# Potential new owner.



## Tyreman (May 12, 2020)

Hi all, I'm new to the forum but as a regular on some other forums I totally understand the value of enthusiastic owners to help with advice and guidance.

I am intending to buy a TT for my wife as a short term every day runner but I can't make my mind up which model to buy and how much to spend, I'm stuck between MK1 & MK2, initial thoughts were to spend up to £3K on a MK1 roadster but Mk2s are so cheap now I'm having second thoughts, maybe a diesel roadster ?

Her only requirements are based around colour and the fact that it has to be quattro.

Anyone owned both, what are your thoughts and any idea how many posts are needed before I can view the cars for sale on the forum ?

Many thanks Rob


----------



## Hoggy (May 8, 2002)

Hi Rob, Welcome to the TTF.
regardless of the price it would always be a good MK1 for me.* Colour* dependant 

My standard reply for would be Mk1 owners
Service history is very important. 
Cambelt/water pump 75K miles or 5 years which ever comes first.
Dash instruments (dashpod) read correctly & coolant temp reaches 90 within a couple of miles & stays there.
If it has xenon headlights, make sure the headlight washers work, MOT fail. N/A in UK now.
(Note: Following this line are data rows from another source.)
(** * CacheMir: a shallow embedding of the store, the dispatcher, the wire
      codec and the hash ring, with the properties of its specification.

    Conventions of the embedding.
    - Go [string] is a Rocq [string] (a sequence of 8-bit characters);
      [[]byte] is [list byte].
    - [int64], [uint64], [uint32] are [Z] with the wrap-around written out;
      slice lengths and offsets (Go [int], never negative here) are [nat].
    - [map[K]V] is stdpp's [gmap K V]; a missing key reads as Go's zero value
      where the source relies on that.
    - [interface{}] is the sum [any] of the dynamic types the program stores.
    - a finite [float64] is the rational it stands for, and each operation
      rounds its exact result to the nearest float64, ties to even.
    - every operation that reads the clock takes the instant [now] it reads;
      an operation runs under the store lock and is modelled at one instant.
    - a Go panic and a returned [error] are explicit results. *)

From Stdlib Require Import ZArith List String Ascii Strings.Byte Lia Bool Sorted Permutation.
From stdpp Require Import base gmap strings list sorting.

Local Open Scope string_scope.
Local Open Scope Z_scope.

(** ** Machine integers *)

Definition wrap64 (z : Z) : Z := (z + 2 ^ 63) mod 2 ^ 64 - 2 ^ 63.
Definition wrapU64 (z : Z) : Z := z mod 2 ^ 64.
Definition wrapU32 (z : Z) : Z := z mod 2 ^ 32.

Definition maxInt64 : Z := 9223372036854775807.
Definition minInt64 : Z := -9223372036854775808.
Definition maxUint64 : Z := 18446744073709551615.

Definition is_int64 (z : Z) : Prop := minInt64 <= z <= maxInt64.
Definition is_uint64 (z : Z) : Prop := 0 <= z <= maxUint64.

(** ** Dynamic values: Go's [interface{}] *)

Inductive any : Type :=
  | a_nil
  | a_string (s : string)
  | a_int64 (n : Z)
  | a_strings (l : list string)
  | a_map_string (m : gmap string string)
  | a_map_bool (m : gmap string bool).

(** ** float64, as far as [Duration.Seconds] uses it *)

Module float64.
(** * website_summarizer: the RAG summarization backend (backend/main.py)

    A shallow embedding of the request-handling core of [backend/main.py]:
    the character chunker, the regular-expression cleaning passes, the
    reduce-phase summary mapping, and the two endpoints [/summarize] and
    [/qa] over an in-memory model of the vector store; with them the
    seeding of the main collection at start-up, and the white-space
    normalisation of [backend/preprocessing.py].

    Python values are modelled as follows.
    - [str] is a list of Unicode code points ([pystr]); [len] is [length].
    - [int] is [Z]; slices clamp their bounds as Python does.
    - [float] is Rocq's primitive binary64 [float], so that [d < 1.2] is
      the comparison the interpreter performs.
    - exceptions are the [Raise] outcome of a state-and-exception monad.
    - the file system under an upload, the language model, the embedding
      model, the PDF converter, the JSON parser and the store's
      nearest-neighbour search are black boxes: they are parameters of
      the development (record [Collaborators]). *)

From Stdlib Require Import ZArith Lia PrimFloat Ascii String DecimalString DecimalNat.
From stdpp Require Import base option list gmap.

Set Warnings "-inexact-float,-register-all".
Local Open Scope Z_scope.

(** * Part I: the program *)

(** ** Python strings *)

Abbreviation codepoint := N (only parsing).
Abbreviation pystr := (list N) (only parsing).

(** String literals of the source, as code-point lists. *)
Definition lit (s : string) : pystr :=
  List.map N_of_ascii (list_ascii_of_string s).

Definition len (s : pystr) : Z := Z.of_nat (length s).

(** [sep.join(parts)]. *)
Fixpoint join (sep : pystr) (parts : list pystr) : pystr :=
  match parts with
  | [] => []
  | [p] => p
  | p :: rest => p ++ sep ++ join sep rest
  end.

(** [s.endswith(suffix)]. *)
Definition endswith (s suffix : pystr) : bool :=
  bool_decide (drop (length s - length suffix)%nat s = suffix).

(** Bound normalisation of a slice [s[lo:hi]] on a sequence of length [n]:
    a negative bound counts from the end, and every bound is clamped to
    [0..n]. *)
Definition slice_index (n i : Z) : Z :=
  if i <? 0 then Z.max 0 (i + n) else Z.min i n.

Definition py_slice (s : pystr) (lo hi : Z) : pystr :=
  let l := slice_index (len s) lo in
  let h := slice_index (len s) hi in
  take (Z.to_nat (h - l)) (drop (Z.to_nat l) s).

(** ** The chunker: [chunk_text_by_char] (main.py, lines 95-100)

    The [while] loop is modelled with fuel: one unit per evaluation of the
    loop test. [None] means that the fuel ran out before the loop left. *)

Fixpoint chunk_loop (fuel : nat) (text : pystr) (chunk_size overlap : Z)
    (start : Z) (chunks : list pystr) : option (list pystr) :=
  match fuel with
  | O => None
  | S fuel' =>
      if start <? len text then
        let end_ := start + chunk_size in
        chunk_loop fuel' text chunk_size overlap
          (start + (chunk_size - overlap))
          (chunks ++ [py_slice text start end_])
      else Some chunks
  end.
Lemma populateFields_stored (P : FieldDescriptor → Value → Prop)
    gv sel fds dm p dm' p' (fd : FieldDescriptor) (v : Value) :
  (∀ vfd q x q', gv vfd q = (Ok x, q') → P vfd x) →
  NoDup (fd_Number <$> fds) →
  (∀ fd', fd' ∈ fds → known dm !! fd_Number fd' = None) →
  populateFields gv sel fds dm p = (Ok dm', p') →
  fd ∈ fds →
  known dm' !! fd_Number fd = Some v →
  if fd_IsList fd then ∃ x : Value, v = ValueOfList [x] ∧ P fd x
  else if fd_IsMap fd then
    ∃ (key : Value) k (x : Value) q,
      v = ValueOfMap {[k := x]}
      ∧ P (fd_MapKey fd) key
      ∧ Value_MapKey key q = (Ok k, q)
      ∧ P (fd_MapValue fd) x
  else P fd v.
Proof.
  intros Hgv. revert dm p. induction fds as [|fd0 rest IH]; intros dm p Hnd Hunset;
    cbn [populateFields]; [by intros _ Hin; inversion Hin|].
  rewrite fmap_cons in Hnd. apply list.NoDup_cons in Hnd as [Hfresh Hnd].
  intros (dm1 & p1 & Hfd & Hrest)%bind_Ok_inv Hin Hv.
  assert (known dm !! fd_Number fd0 = None) as Hnone by (apply Hunset; left).
  apply elem_of_cons in Hin as [Heq|Hin].
  - subst fd0.
    rewrite (populateFields_frame _ _ _ _ _ _ _ _ Hrest Hfresh) in Hv.
    destruct (skipped sel fd) eqn:Hsk.
    { apply populateField_Ok in Hfd as [_ [[_ ->]|[? _]]]; congruence. }
    destruct (populateField_Ok_stored P _ _ _ _ _ _ _ Hgv Hfd Hsk Hnone)
      as (v0 & Hk & Hform).
    rewrite Hk, lookup_insert_eq in Hv. by injection Hv as <-.
  - eapply IH; eauto.
    intros fd' Hin'.
    apply populateField_Ok in Hfd as [_ [[_ ->]|[_ (v0 & -> & _)]]];
      [apply Hunset; by right|].
    rewrite lookup_insert_ne; [apply Hunset; by right|].
    intros Heq. apply Hfresh. rewrite Heq. by apply list_elem_of_fmap_2.
Qed.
3.2 V6 no turbo or cambelt to worry about, so should be more reliable & a nicer exhaust note.
V6 Chain wear can be checked using VagCom, very expensive to replace.
DSG may be weak link, unless you can find a manual. Expensive to repair, but probably no more expensive than a manuals clutch.
Check no delay when pulling away & no juddering when reversing slowly while turning up an incline or into a tight parking space.

Don't rush into it. A good TT is a wonderful car, a bad un can be a money pit.
Plenty of good uns out there, but probably more bad uns, so as I said don't rush into it.
A bad TT, could be the most expensive car you've ever bought.
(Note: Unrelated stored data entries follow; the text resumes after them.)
(** C10. When the fetch of [getGrayVersionRule] fails (another code, or a
    transport failure), the stored record is the one found, no write is
    recorded, and the caller gets [{isOpen: false}]; on success the fetched
    rule is written; and a write is recorded only on a successful fetch, of the
    fetched rule. *)
Theorem getGrayVersionRule_failure_keeps_storage :
  forall w : World,
    let out := getGrayVersionRule w in
    (testOverride w = false ->
     fetchOtherStatus (server w) \/ fetchTransportFailure (server w) ->
     storage (worldOf out) = storage w
     /\ (forall v, ~ In (EvSetStorage v) (traceOf out))
     /\ resultOf out = Ret (Resolved (Some GrayRule.closed)))
    /\ (forall d : option GrayRule.t,
          testOverride w = false ->
          fetchSucceeds (server w) d ->
          storage (worldOf out) = d /\ In (EvSetStorage d) (traceOf out))
    /\ (forall v : option GrayRule.t,
          In (EvSetStorage v) (traceOf out) ->
          testOverride w = false /\ fetchSucceeds (server w) v).
Proof.
  intros w out. subst out. split; [|split].
  - intros Ht [Hs | Hs];
      [rewrite (getGrayVersionRule_other_status w Ht Hs)
      |rewrite (getGrayVersionRule_transport_failure w Ht Hs)];
      (split; [reflexivity|split; [|reflexivity]]);
      intros v Hin; cbn [traceOf snd In] in Hin;
      repeat (destruct Hin as [Hin|Hin]; [discriminate Hin|]); exact Hin.
  - intros d Ht Hs. rewrite (getGrayVersionRule_success w d Ht Hs).
    split; [reflexivity|]. cbn [traceOf snd In]. auto.
  - intros v Hin. destruct (testOverride w) eqn:Ht.
    + rewrite (getGrayVersionRule_test w Ht) in Hin. cbn [traceOf snd In] in Hin.
      destruct Hin as [Hin|[]]. discriminate Hin.
    + split; [reflexivity|].
      destruct (fetch_outcomes (server w)) as [[d Hs] | [Hs | Hs]].
      * rewrite (getGrayVersionRule_success w d Ht Hs) in Hin.
        cbn [traceOf snd In] in Hin.
        destruct Hin as [Hin|[Hin|[Hin|[]]]]; try discriminate Hin.
        injection Hin as <-. exact Hs.
      * rewrite (getGrayVersionRule_other_status w Ht Hs) in Hin.
        cbn [traceOf snd In] in Hin.
        destruct Hin as [Hin|[Hin|[]]]; discriminate Hin.
      * rewrite (getGrayVersionRule_transport_failure w Ht Hs) in Hin.
        cbn [traceOf snd In] in Hin.
        destruct Hin as [Hin|[Hin|[Hin|[]]]]; discriminate Hin.
Qed.

(** ** Redirect trigger: the policy *)

Lemma append_assoc (a b c : string) : (a ++ b) ++ c = a ++ (b ++ c).
Proof. induction a as [|x a IH]; simpl; [reflexivity|]. rewrite IH. reflexivity. Qed.

Lemma prefix_app_l (a b u : string) :
  String.prefix (a ++ b) u = true -> String.prefix a u = true.
Proof.
  revert u. induction a as [|c a IH]; intros u H; [apply prefix_empty|].
  destruct u as [|d u]; [discriminate H|].
  simpl in *. destruct (Ascii.ascii_dec c d); [apply IH, H|discriminate H].
Qed.





Section RedirectPolicy.

Variable GRAY_PAGES : list string.


End RedirectPolicy.

(** * Concrete runs *)

(** A rule that is closed, with every other criterion set to match. *)
Lemma checkIsGrayVersionTargetUser_not_open_witness :
  let rule := GrayRule.mk (Some false) (Some ["all"; "11"]) (Some "138")
                (Some ["13800138000"]) (Some true) None None in
  let user := Some (UserInfo.mk (Some "110105") (Some "13800138000")) in
  (GrayRule.isOpen rule = Some false \/ GrayRule.isOpen rule = None)
  /\ checkIsGrayVersionTargetUser rule user = false.
Proof.
  split.
  - left. reflexivity.
  - apply checkIsGrayVersionTargetUser_not_open. left. reflexivity.
Defined.

(** The rule of C8 once opened, on a user without attributes. *)
Lemma checkIsGrayVersionTargetUser_sentinel_first_witness :
  let rule := GrayRule.mk (Some true) (Some ["all"; "110000"]) None None None None None in
  checkIsGrayVersionTargetUser rule None = true
  /\ checkIsGrayVersionTargetUser rule (Some (UserInfo.mk None None)) = true.
Proof.
  split.
  - apply (checkIsGrayVersionTargetUser_sentinel_first
             (GrayRule.mk (Some true) (Some ["all"; "110000"]) None None None None None)
             ["110000"] None); reflexivity.
  - apply (checkIsGrayVersionTargetUser_sentinel_first
             (GrayRule.mk (Some true) (Some ["all"; "110000"]) None None None None None)
             ["110000"] (Some (UserInfo.mk None None))); reflexivity.
Defined.

Lemma canary_prefix_round_trip_witness :
  Js.startsWith "pages/a/index" (SUBPACKAGES_ROOT ++ "/") = false
  /\ stripCanaryPrefix "pages/a/index" = "pages/a/index".
Proof.
  split.
  - reflexivity.
  - apply (proj2 (proj2 canary_prefix_round_trip)). reflexivity.
Defined.



Lemma redirectToGrayPage_persists_before_navigating_witness :
  let w := mkWorld true
             (Some (GrayRule.mk (Some true) None None None (Some true) None (Some false)))
             ["pages/a/index"] [] 1 FetchFails in
  let params := mkParams (Some ["pages/a"]) None in
  let record := GrayRule.mk (Some true) None None None (Some true) None (Some true) in
  let before := [EvGetStorage; EvGetStorage; EvSetStorage (Some record);
                 EvGetEnterOptions] in
  traceOf (redirectToGrayPage [] params w)
  = (before
     ++ [EvRoute RedirectTo (mkRouteObject "/grayVersion/pages/a/index" (Some true) [])])%list
  /\ In (EvSetStorage (Some record)) before
  /\ navigations before = []
  /\ storage (worldOf (redirectToGrayPage [] params w)) = Some record
  /\ resultOf (isGrayVersionSync (worldOf (redirectToGrayPage [] params w))) = Ret true.
Proof.
  intros w params record before.
  destruct (redirectToGrayPage_persists_before_navigating [] params w before []
              RedirectTo (mkRouteObject "/grayVersion/pages/a/index" (Some true) [])
              eq_refl) as (Hin & Hnav & _ & Hst & Hread).
  split; [reflexivity|split; [exact Hin|split; [exact Hnav|split; [exact Hst|exact Hread]]]].
Defined.

(** The scenarios of the specification: with a gray decision, an eligible
    target given relative to the current page, with a query string and a
    callback, goes under the prefix; with a decision that is not gray, a target
    given under the prefix has the prefix taken off and not put back; and a
    call with the marker passes as it is. *)
Lemma routeApiProxy_rewrites_witness :
  let gray := mkWorld true
                (Some (GrayRule.mk (Some true) None None None (Some true) None (Some true)))
                ["pages/a/index"] [] 1 FetchFails in
  let plain := mkWorld true
                 (Some (GrayRule.mk (Some true) None None None None None (Some false)))
                 ["pages/a/index"] [] 1 FetchFails in
  let object := mkRouteObject "../b/index?id=1" None [("success", "onDone")] in
  let prefixed := mkRouteObject "/grayVersion/pages/b/index?id=1" None [] in
  let marked := mkRouteObject "/pages/b/index?id=1" (Some true) [] in
  wxProxy ["pages/b"] 1 NavigateTo object gray
  = (Ret tt, gray,
     [EvGetStorage;
      EvRoute NavigateTo
        (mkRouteObject "/grayVersion/pages/b/index?id=1" None [("success", "onDone")])])
  /\ queryOf "/grayVersion/pages/b/index?id=1" = queryOf (url object)
  /\ wxProxy ["pages/b"] 1 RedirectTo prefixed plain
     = (Ret tt, plain,
        [EvGetStorage; EvRoute RedirectTo (mkRouteObject "/pages/b/index?id=1" None [])])
  /\ "grayVersion/pages/b/index?id=1" = "grayVersion/" ++ "pages/b/index?id=1"
  /\ (Js.startsWith "/pages/b/index?id=1" "/grayVersion/" = true <-> false = true)
  /\ wxProxy ["pages/b"] 1 NavigateTo marked gray
     = (Ret tt, gray, [EvRoute NavigateTo marked]).
Proof.
  intros gray plain object prefixed marked.
  destruct (routeApiProxy_rewrites ["pages/b"] 0 NavigateTo object gray) as [_ Hobject].
  destruct (Hobject "pages/a/index" eq_refl eq_refl)
    as (Hrun & _ & _ & _ & _ & _ & _ & Hquery).
  destruct (routeApiProxy_rewrites ["pages/b"] 0 RedirectTo prefixed plain)
    as [_ Hprefixed].
  destruct (Hprefixed "pages/a/index" eq_refl eq_refl)
    as (Hrun2 & Hstrip & _ & _ & Hiff & _).
  destruct (routeApiProxy_rewrites ["pages/b"] 0 NavigateTo marked gray) as [Hmarked _].
  split; [exact Hrun|]. split; [exact (Hquery eq_refl)|].
  split; [exact Hrun2|]. split; [exact (Hstrip eq_refl)|].
  split; [exact (Hiff eq_refl)|exact (Hmarked eq_refl)].
Defined.

(** C4, as stated, fails in two ways. On a relative target whose query holds
    a segment [..] the query string is lost: from [pages/a/index], the target
    [detail?back=x/../y] is delegated as [/pages/a/y]. On a target that
    carries the prefix twice the delegated url carries the prefix although the
    decision is not gray: [/grayVersion/grayVersion/pages/a/index] is
    delegated as [/grayVersion/pages/a/index]. *)
Lemma routeApiProxy_counterexample :
  ~ keepsQueryString ["pages/a"] NavigateTo
      (mkRouteObject "detail?back=x/../y" None [])
      (mkWorld true None ["pages/a/index"] [] 1 FetchFails)
  /\ ~ prefixOnlyWhenGray ["pages/a"] NavigateTo
        (mkRouteObject "/grayVersion/grayVersion/pages/a/index" None [])
        (mkWorld true None ["pages/a/index"] [] 1 FetchFails).
Proof.
  split.
  - unfold keepsQueryString. intros H.
    specialize (H (mkRouteObject "/pages/a/y" None [])).
    assert (Hin : In (EvRoute NavigateTo (mkRouteObject "/pages/a/y" None []))
                    (traceOf (wxProxy ["pages/a"] 1 NavigateTo
                                (mkRouteObject "detail?back=x/../y" None [])
                                (mkWorld true None ["pages/a/index"] [] 1 FetchFails)))).
    { vm_compute. right. left. reflexivity. }
    specialize (H Hin). vm_compute in H. discriminate H.
  - unfold prefixOnlyWhenGray. intros H.
    specialize (H (mkRouteObject "/grayVersion/pages/a/index" None [])).
    assert (Hin : In (EvRoute NavigateTo
                        (mkRouteObject "/grayVersion/pages/a/index" None []))
                    (traceOf (wxProxy ["pages/a"] 1 NavigateTo
                                (mkRouteObject "/grayVersion/grayVersion/pages/a/index"
                                   None [])
                                (mkWorld true None ["pages/a/index"] [] 1 FetchFails)))).
    { vm_compute. right. left. reflexivity. }
    specialize (H Hin eq_refl). vm_compute in H. discriminate H.
Qed.


(** A connection that fails, over a stored record; and a reply with the code
    200. *)
Lemma getGrayVersionRule_failure_keeps_storage_witness :
  let stored := Some (GrayRule.mk (Some true) None None None (Some true) None (Some true)) in
  let fetched := Some (GrayRule.mk (Some true) (Some ["11"]) None None None None None) in
  let wFail := mkWorld true stored ["pages/a/index"] [] 1 FetchFails in
  let w200 := mkWorld true stored ["pages/a/index"] [] 1
                (FetchReplies (Some (JObject (Some 200%Z) fetched))) in
  (storage (worldOf (getGrayVersionRule wFail)) = stored
   /\ (forall v, ~ In (EvSetStorage v) (traceOf (getGrayVersionRule wFail)))
   /\ resultOf (getGrayVersionRule wFail) = Ret (Resolved (Some GrayRule.closed)))
  /\ (storage (worldOf (getGrayVersionRule w200)) = fetched
      /\ In (EvSetStorage fetched) (traceOf (getGrayVersionRule w200))).
Proof.
  intros stored fetched wFail w200. split.
  - refine (proj1 (getGrayVersionRule_failure_keeps_storage wFail) eq_refl _).
    right. left. reflexivity.
  - refine (proj1 (proj2 (getGrayVersionRule_failure_keeps_storage w200)) fetched eq_refl _).
    exists (Some 200%Z). split; reflexivity.
Defined.

(** ** The scenarios of the specification, run from start-up *)

(** Start-up in test mode with a rule open to all, a synchronous refresh of the
    decision for a user without attributes, then a forward navigation to an
    eligible page: the call reaches the platform under the canary prefix. *)
Example startup_then_navigate :
  let rule := GrayRule.mk (Some true) None None None (Some true) (Some true) None in
  let w0 := mkWorld false None ["pages/index/index"] [] 0 FetchFails in
  let run :=
    (enableGrayVersion (Some rule) ;;;
     setGrayVersionStorageSync None ;;;
     wx_route ["pages/b"] NavigateTo (mkRouteObject "../b/index?id=1" None [])) in
  navigations (traceOf (run w0))
  = [(NavigateTo, mkRouteObject "/grayVersion/pages/b/index?id=1" None [])]
  /\ previousDecision (worldOf (run w0)) = true.
Proof. split; reflexivity. Qed.

(** The examples of the rule evaluator: a prefix match of the area code. *)
Example area_code_prefix :
  let rule := GrayRule.mk (Some true) (Some ["11"]) None None None None None in
  checkIsGrayVersionTargetUser rule (Some (UserInfo.mk (Some "110105") None)) = true
  /\ checkIsGrayVersionTargetUser rule (Some (UserInfo.mk (Some "220000") None)) = false.
Proof. split; reflexivity. Qed.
Roadsters, check roof operation thorougly & carpets for damp, especially in the rear. Roof drains block easily & damp can cause lot of future probs in rest of car.

My standard reply for would be MK2 owners
Common Mk2 probs, saggy leather seats, noisy/failing window regulators, knocking steering racks, bonnet opening lever snaps & poor connections to rear lights, making them dim or loss of lights.

DSG, Get it nice & hot, check there is no delay on pulling away & no juddering when traveling very slowly, reversing up an incline or pulling into parking spot etc. Expensive to repair, but probably no more than a manuals clutch.

Check thoroughly for any damp as drains block easily & any damp can cause future electrical prob.
There are many common places where water can get in & leaking windscreen seals are being reported recently.
Check the MK2 KB for water leak info.
Recent reports of rear chassis/floor corrosion, but that could just be that particular car.

There is no time or number of post limit for full access.
For Market Place & PM access info click link.
https://www.ttforum.co.uk/forum/viewtop ... 0&t=804241

Hoggy.


----------



## YELLOW_TT (Feb 25, 2004)

Welcome


----------



## Tyreman (May 12, 2020)

Thanks both, I've just sent the PayPal payment so hopefully I will have access to the sales section soon.


----------



## John-H (Jul 13, 2005)

Tyreman said:


> Thanks both, I've just sent the PayPal payment so hopefully I will have access to the sales section soon.


Thank you for your contribution. You have full forum and PM access with stickers to come


----------